Eight years later this assumption seems rather optimistic, to say the least. As the disastrous anti-poor N2 Gateway project has shown, the government often seems more concerned about what Sep Blatter and rich overseas visitors might think as they drive from the airport to the new R300 million 2010 soccer stadium, than what is best for the poor and homeless citizens of South Africa.
And aided and abetted by “revolutionary” judges like Judge President John Hlophe, the state’s housing policy now often seems to consist of attempts at removing destitute citizens from prime land close to job opportunities near city centres to far-away townships in order to make way for middle income houses for people with the necessary ANC connections to jump to the front of a housing queue.
Although many houses have been built by our government and many people provided with access to housing, the needs of the really poor and destitute – like Mrs. Irene Grootboom – still do not seem to be a priority for politicians who drive around in fancy cars and live in leafy suburbs among the despicable white racists they so enjoy to deride and whom they need to give legitimacy to their (mis)rule.
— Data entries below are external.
(* ===== verification/SignIn.v ===== *)
(** Signing in, from the callback of the OAuth service to the next request: the session that the
    callback hands out is the one that authentication accepts. *)
From S2P Require Import Prelude JsString JsNumber Json Schema OAuthState Trpc Node Logger Users Platform Session SessionProps OAuthCallback.

Section SignIn.
Context `{ProcessEnv, CookieLib, UnicodeCase}.
#[local] Opaque getDb upsertUser getUserByOpenId verifySession createSessionToken syncUser getUserInfoWithJwt.

(** Operations without effect on the users table and its connection. *)
Definition storeless (o : op) : Prop :=
  match o with op_db_upsert _ _ | op_set_db_cell _ => False | _ => True end.

Lemma served_storeless s tr s' :
  Forall (λ e, storeless (event_op e)) tr → served s tr s' → s' = s.
Proof.
  intros Hf. induction Hf as [|[o x] tr Ho _ IH]; simpl; [done|].
  destruct o; simpl in Ho; try done; try apply IH; intros Hs.
  - by destruct Hs as [_ ?%IH].
  - destruct x; [destruct Hs as [_ Hs]|]; by apply IH in Hs.
Qed.

(** What the OAuth service reported to the callback. *)
Definition login_reported (tr : list event) (info : UserInfo) : Prop :=
  ∃ token data, Ev (op_axios_post (ax_user_info token)) (Ok data) ∈ tr ∧ info = with_login_method data.

Definition session_name (info : UserInfo) : jsstr := str_or (field_option (ui_name info)) [].

#[local] Transparent createSessionToken.
Lemma createSessionToken_ops openId expiresInMs name :
  ops (λ o, storeless o ∧ not_res o) (createSessionToken openId expiresInMs name).
Proof. unfold createSessionToken, signSession. ops_tac; done. Qed.
#[local] Opaque createSessionToken.

Lemma createSessionToken_storeless openId expiresInMs name tr r :
  exec (createSessionToken openId expiresInMs name) tr r →
  Forall (λ e, storeless (event_op e)) tr ∧ cookies_set tr = [].
Proof.
  intros Hf%(ops_exec _ _ _ _ (createSessionToken_ops _ _ _)).
  split; [|apply cookies_set_silent]; (eapply Forall_impl; [exact Hf|]); by intros e [? ?].
Qed.

(** A callback that sets a cookie has written the user's row and made the token for that user. *)
Lemma login_cookie req code state tr r name value o :
  exec (complete_login req code state) tr r → (name, value, o) ∈ cookies_set tr →
  ∃ info d t1 t2 t3 t4, tr = t1 ++ t2 ++ t3 ++ t4
    ∧ login_reported t1 info ∧ ui_openId info ≠ []
    ∧ Forall (λ e, storeless (event_op e)) t1
    ∧ exec (upsertUser (login_row info d)) t2 (Ok tt)
    ∧ exec (createSessionToken (ui_openId info) (Some ONE_YEAR_MS) (Some (session_name info))) t3 (Ok value)
    ∧ Forall (λ e, storeless (event_op e)) t4.
Proof.
  intros He Hin. unfold complete_login in He. run_prog.
  all: repeat rewrite ?cookies_set_cons, ?cookies_set_app in Hin;
    try match goal with Hu : exec (upsertUser _) _ _ |- _ =>
      rewrite (cookies_set_silent _ (upsertUser_silent _ _ _ Hu)) in Hin end;
    try match goal with Hc : exec (createSessionToken _ _ _) _ _ |- _ =>
      rewrite (proj2 (createSessionToken_storeless _ _ _ _ _ Hc)) in Hin end;
    simpl in Hin; try (by apply elem_of_nil in Hin).
  apply list_elem_of_singleton in Hin. injection Hin as -> -> ->.
  match goal with
  | Ht : negb (truthy (ui_openId ?data)) = false, Hu : exec (upsertUser (login_row _ ?d)) ?t2 (Ok ?u),
    Hc : exec (createSessionToken _ _ _) ?t3 _
    |- context [Ev ?a1 ?x1 :: Ev ?a2 ?x2 :: ?e3 :: _] =>
      destruct u; apply negb_false_iff, truthy_spec in Ht;
      exists (with_login_method data), d, [Ev a1 x1; Ev a2 x2; e3], t2, t3; eexists;
      split; [reflexivity|]; split; [|split; [exact Ht|split; [|split; [exact Hu|split; [exact Hc|]]]]]
  end.
  - eexists _, _. split; [|reflexivity]. in_trace.
  - by repeat constructor.
  - by repeat constructor.
Qed.

(** The rows of a table are kept under their own identifiers. *)
Definition keyed (t : Table) : Prop := ∀ k row, t !! k = Some row → user_openId row = k.

(** What the callback did to the table, and the token it made. *)
Lemma callback_login req tr r name value o s s' :
  exec (oauth_callback req) tr r → (name, value, o) ∈ cookies_set tr → served s tr s' →
  keyed (db_users s) → db_connected s' = true →
  ∃ info d u t3, login_reported tr info ∧ ui_openId info ≠ [] ∧ t3 ⊆ tr
    ∧ exec (createSessionToken (ui_openId info) (Some ONE_YEAR_MS) (Some (session_name info))) t3 (Ok value)
    ∧ db_users s' !! ui_openId info = Some u
    ∧ upserted (login_row info d) (db_users s !! ui_openId info) u
    ∧ user_openId u = ui_openId info.
Proof.
  intros [(st & b & -> & _)|(_ & code & state & tr' & _ & -> & He)]%callback_cases Hin Hs Hk Hc;
    [by apply elem_of_nil in Hin|].
  rewrite cookies_set_cons in Hin. simpl in Hin, Hs.
  destruct (login_cookie _ _ _ _ _ _ _ _ He Hin) as
    (info & d & t1 & t2 & t3 & t4 & -> & Hr & Hne & Hl1 & Hu & Ht & Hl4).
  apply served_app in Hs as (sa & ->%served_storeless & (sb & Hsb & (sc & Hsc & Hsd)%served_app)%served_app);
    [|done].
  apply served_storeless in Hsd as ->; [|done].
  apply served_storeless in Hsc as ->; [|by apply (createSessionToken_storeless _ _ _ _ _ Ht)].
  destruct (upsertUser_spec _ _ _ _ _ Hu Hsb) as [_ Hrow]. rewrite Hc in Hrow.
  destruct Hrow as (u & -> & Hup). exists info, d, u, t3. split_and!; try done.
  - destruct Hr as (token & data & Hin' & ->). exists token, data. set_solver.
  - set_solver.
  - by rewrite lookup_insert_eq.
  - destruct Hup as (_ & _ & _ & _ & _ & Hid & _). rewrite Hid. simpl.
    destruct (db_users s !! ui_openId info) as [row|] eqn:E; [|done]. simpl. by apply Hk.
Qed.

(** Authentication of a session whose user is in the table. *)
Lemma authenticate_known req token session t tr r s s' u :
  session_token req = Some token → exec (authenticateRequest req) tr r → served s tr s' →
  (∀ t1 r1, exec (verifySession (Some token)) t1 r1 → t1 ⊆ tr → r1 = Ok (Some session)) →
  startsWith CRON_OPEN_ID_PREFIX (sp_openId session) = false →
  t = db_users s → t !! sp_openId session = Some u → user_openId u ≠ [] → db_connected s = true →
  r = Ok (plain_user u) ∨ ∃ e, r = Err e ∧ Exists db_refused tr.
Proof.
  intros Ht He Hs Hv Hcron -> Hu Hne Hc. unfold authenticateRequest in He. rewrite Ht in He.
  apply exec_bind in He as [(e & -> & He)|(o & t1 & t2 & -> & Hv1 & He)].
  { specialize (Hv _ _ He (reflexivity _)). discriminate. }
  assert (Ok o = Ok (Some session)) as [= ->]
    by (apply (Hv _ _ Hv1); set_solver).
  apply served_app in Hs as (s1 & Hs1 & Hs). apply served_storeless in Hs1 as ->.
  2:{ apply verifySession_spec in Hv1 as [Hl _]. eapply Forall_impl; [exact Hl|]. by intros [[] ?]. }
  rewrite Hcron in He. destruct He as (d & t3 & -> & He). simpl in Hs.
  apply exec_bind in He as [(e & -> & [_ [=]])|(? & ? & ? & -> & [-> [= <-]] & He)].
  rewrite app_nil_l in *.
  apply exec_bind in He as [(e & -> & He)|(found & t4 & t5 & -> & Hf & He)].
  { right. exists e. split; [done|]. apply Exists_app. right. apply Exists_cons_tl.
    by eapply getUserByOpenId_error. }
  apply served_app in Hs as (s2 & Hs2 & Hs).
  destruct (getUserByOpenId_effect _ _ _ _ _ Hf Hs2) as [_ Hfound].
  rewrite (getUserByOpenId_connected _ _ _ _ _ Hf Hs2 Hc), Hu in Hfound. subst found.
  apply exec_bind in He as [(e & -> & He)|(? & t6 & t7 & -> & [-> [= ->]] & He)]; [by destruct He|].
  apply exec_bind in He as [(e & -> & He)|(? & t8 & t9 & -> & _ & [-> ->])]; [|by left].
  right. exists e. split; [done|]. apply Exists_app. right. apply Exists_cons_tl.
  apply Exists_app. right. by eapply upsertUser_error.
Qed.

(** C13. Signing in works from end to end: when the callback has set a session cookie for the user
    whom the OAuth service reported, with a database, then the next request that carries the
    cookie's token before it expires is authenticated as that user, from the row that the callback
    wrote or renewed, unless the database refuses a query; only a user without a name, or a server
    without an application identifier, is refused with 403 although the callback signed the session. *)
Theorem sign_in_works `{JwtLib} req1 t1 r1 name token o s s1 req2 t2 r2 s2 at_ :
  exec (oauth_callback req1) t1 r1 → (name, token, o) ∈ cookies_set t1 → served s t1 s1 →
  keyed (db_users s) → db_connected s1 = true →
  session_token req2 = Some token → exec (authenticateRequest req2) t2 r2 → served s1 t2 s2 →
  Forall (jwt_served at_) t1 → Forall (jwt_served at_) t2 →
  (∀ issuedAt, Ev op_now issuedAt ∈ t1 → (at_ < (issuedAt + ONE_YEAR_MS) / 1000)%Z) →
  ∃ info, login_reported t1 info
    ∧ if truthy ENV_appId && truthy (session_name info) then
        startsWith CRON_OPEN_ID_PREFIX (ui_openId info) = false →
        ∃ u d, db_users s1 !! ui_openId info = Some u
          ∧ upserted (login_row info d) (db_users s !! ui_openId info) u
          ∧ user_openId u = ui_openId info
          ∧ (r2 = Ok (plain_user u) ∨ ∃ e, r2 = Err e ∧ Exists db_refused t2)
      else r2 = Err (x_http (ForbiddenError (js "Invalid session cookie"))).
Proof.
  intros Hl Hin Hs Hk Hc Ht Ha Hs2 Hj1 Hj2 Hat.
  destruct (callback_login _ _ _ _ _ _ _ _ Hl Hin Hs Hk Hc) as
    (info & d & u & t3 & Hr & Hne & Hsub & Htok & Hu & Hup & Hid).
  exists info. split; [done|].
  assert (∀ t r, exec (verifySession (Some token)) t r → t ⊆ t2 →
    r = Ok (if truthy (ui_openId info) && truthy ENV_appId && truthy (session_name info)
            then Some {| sp_openId := ui_openId info; sp_appId := ENV_appId; sp_name := session_name info |}
            else None)) as Hv.
  { intros t r He Hsub2. replace (session_name info) with (str_or (Some (session_name info)) [])
      by (unfold str_or; by destruct (session_name info)).
    eapply (created_verified _ _ _ _ _ _ _ at_); [exact Htok|exact He| | |].
    - rewrite Forall_forall in Hj1 |- *. set_solver.
    - rewrite Forall_forall in Hj2 |- *. set_solver.
    - intros issuedAt Hi. simpl. apply Hat. set_solver. }
  rewrite (proj2 (truthy_spec _) Hne) in Hv. simpl in Hv.
  destruct (truthy ENV_appId && truthy (session_name info)).
  - intros Hcron. exists u, d. split_and!; try done.
    eapply (authenticate_known _ _ _ _ _ _ _ _ u Ht Ha Hs2 Hv); try done. by rewrite Hid.
  - unfold authenticateRequest in Ha. rewrite Ht in Ha.
    apply exec_bind in Ha as [(e & -> & He)|(x & ta & tb & -> & Hx & He)].
    { specialize (Hv _ _ He (reflexivity _)). discriminate. }
    assert (Ok x = Ok None) as [= ->] by (apply (Hv _ _ Hx); set_solver). by destruct He as [_ ->].
Qed.
End SignIn.

(** ** A run *)

#[local] Existing Instances example_env example_cookies example_jwt.

(** The platform of the examples answers for the token library, and its clock stands still. *)
Lemma platform_tokens {A} (pr : prog A) p at_ :
  pf_sign p = example_sign → pf_verify p = example_verify →
  Forall (λ e, jwt_served at_ e ∧ ∀ d, e = Ev op_now d → d = pf_clock p) (run platform pr p).1.1
  ∧ pf_sign (run platform pr p).2 = example_sign ∧ pf_verify (run platform pr p).2 = example_verify.
Proof.
  revert p. induction pr as [a|e|o k IH]; intros p Hs Hv; simpl; [split; [constructor|done]..|].
  destruct (platform o p) as [x p1] eqn:E. specialize (IH x p1).
  destruct (run platform (k x) p1) as [[tr r] p2] eqn:Er. simpl in *.
  assert (pf_sign p1 = pf_sign p ∧ pf_verify p1 = pf_verify p ∧ pf_clock p1 = pf_clock p) as (Hs1 & Hv1 & Hc1).
  { destruct o; simpl in E; try (by injection E as <- <-); by destruct (pf_fetches p); injection E as <- <-. }
  rewrite Hs1, Hv1, Hc1 in IH. destruct (IH Hs Hv) as [Hf He]. split; [|exact He].
  constructor; [|exact Hf].
  destruct o; simpl in E |- *; (split; [try done|]); try (intros d Hd; discriminate Hd).
  - intros d Hd%ev_now_inj. by injection E as <- <-.
  - injection E as <- <-. by rewrite Hs.
  - injection E as <- <-. by rewrite Hv.
Qed.

(** What the service reports to the example, whichever event says so. *)
Definition reports (e : event) : bool :=
  match e with Ev (op_axios_post (ax_user_info _)) _ => true | _ => false end.

Lemma sign_in_works_witness :
  let '(t1, _, p1) := run platform (oauth_callback (example_callback (js "n0nce"))) (example_platform ∅) in
  let '(t2, r2, _) := run platform (authenticateRequest example_signed_in) p1 in
  ∃ info u, login_reported t1 info ∧ r2 = Ok (plain_user u) ∧ user_openId u = ui_openId info.
Proof.
  pose proof (run_exec platform (oauth_callback (example_callback (js "n0nce"))) (example_platform ∅)) as He1.
  pose proof (platform_served (oauth_callback (example_callback (js "n0nce"))) (example_platform ∅)) as Hs1.
  destruct (platform_tokens (oauth_callback (example_callback (js "n0nce"))) (example_platform ∅) 0
    eq_refl eq_refl) as (Hj1 & Hsign & Hverify).
  assert (∃ o, cookies_set (run platform (oauth_callback (example_callback (js "n0nce")))
    (example_platform ∅)).1.1 = [(COOKIE_NAME, example_token, o)]) as [o Hc]
    by (eexists; vm_compute; reflexivity).
  assert ((λ p, db_connected (pf_store p))
    (run platform (oauth_callback (example_callback (js "n0nce"))) (example_platform ∅)).2 = true) as Hdb
    by (vm_compute; reflexivity).
  assert ((λ p, match (run platform (authenticateRequest example_signed_in) p).1.2 with
                | Ok _ => true | Err _ => false end)
    (run platform (oauth_callback (example_callback (js "n0nce"))) (example_platform ∅)).2 = true) as Hok
    by (vm_compute; reflexivity).
  assert (js_filter reports
    (run platform (oauth_callback (example_callback (js "n0nce"))) (example_platform ∅)).1.1
    = [Ev (op_axios_post (ax_user_info (js "at"))) (Ok (example_info (js "ada")))]) as Hrep
    by (vm_compute; reflexivity).
  destruct (run platform (oauth_callback _) _) as [[t1 r1] p1]. 
  cbn [fst snd] in Hc, Hdb, Hok, Hrep, He1, Hs1, Hj1, Hsign, Hverify.
  pose proof (run_exec platform (authenticateRequest example_signed_in) p1) as He2.
  pose proof (platform_served (authenticateRequest example_signed_in) p1) as Hs2.
  destruct (platform_tokens (authenticateRequest example_signed_in) p1 0 Hsign Hverify) as (Hj2 & _ & _).
  destruct (run platform (authenticateRequest _) p1) as [[t2 r2] p2].
  cbn [fst snd] in Hok, He2, Hs2, Hj2.
  assert ((COOKIE_NAME, example_token, o) ∈ cookies_set t1) as Hin by (rewrite Hc; apply list_elem_of_here).
  destruct (sign_in_works (example_callback (js "n0nce")) t1 r1 _ example_token o _
    (pf_store p1) example_signed_in t2 r2 (pf_store p2) 0 He1 Hin Hs1) as (info & Hr & Hx); [intros k row Hk; discriminate Hk|exact Hdb
    |vm_compute; reflexivity|exact He2|exact Hs2|by eapply Forall_impl; [exact Hj1|intros ? [? _]]
    |by eapply Forall_impl; [exact Hj2|intros ? [? _]]| |].
  { intros d Hd. rewrite Forall_forall in Hj1. destruct (Hj1 _ Hd) as [_ Hj]. by rewrite (Hj d eq_refl). }
  assert (info = with_login_method (example_info (js "ada"))) as ->.
  { destruct Hr as (token & data & Hd & ->).
    assert (Ev (op_axios_post (ax_user_info token)) (Ok data) ∈ js_filter reports t1) as Hd'
      by (by apply elem_of_js_filter).
    rewrite Hrep in Hd'. apply list_elem_of_singleton in Hd'.
    apply (f_equal (λ e, match e with
      | Ev o x => match o return ans o → option UserInfo with
                  | op_axios_post (ax_user_info _) => λ x, match x with Ok d => Some d | Err _ => None end
                  | _ => λ _, None end x end)) in Hd'. simpl in Hd'. by injection Hd' as ->. }
  assert (truthy ENV_appId && truthy (session_name (with_login_method (example_info (js "ada")))) = true) as Hn
    by (vm_compute; reflexivity).
  rewrite Hn in Hx.
  destruct Hx as (u & d & _ & _ & Hid & [->|(e & -> & _)]); [vm_compute; reflexivity| |discriminate Hok].
  eexists _, u. split; [exact Hr|]. split; [reflexivity|exact Hid].
Defined.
Mrs. Irene Grootboom was a true revolutionary. She put her trust in the law, our courts and in politicians to help her to get access to a house. But true revolutionaries hardly ever live happily ever after. Unlike the fake revolutionaries who steal our money and spew populist platitudes masquerading as concern for the people, true revolutionaries often die young, penniless and homeless.
Mrs. Grootboom’s death shames us all. Is it too much to ask that her death might galvanize us into re-focusing our attention on the real pressing problems facing South Africa – on poverty and the lack of opportunities facing many people like Mrs. Grootboom who do not know and could not care less about Jacob Zuma or Julius Malema or anyone else driving a Mercedes (or a Porsche)?
Naaah, I am obviously being naive. Who would care about a poor destitute woman when one has so much more important things to do – like getting into one’s C-Class Mercedes to go and give another revolutionary speech about how one would kill or die for a man who took more than R4 million in bribes from a convicted crook.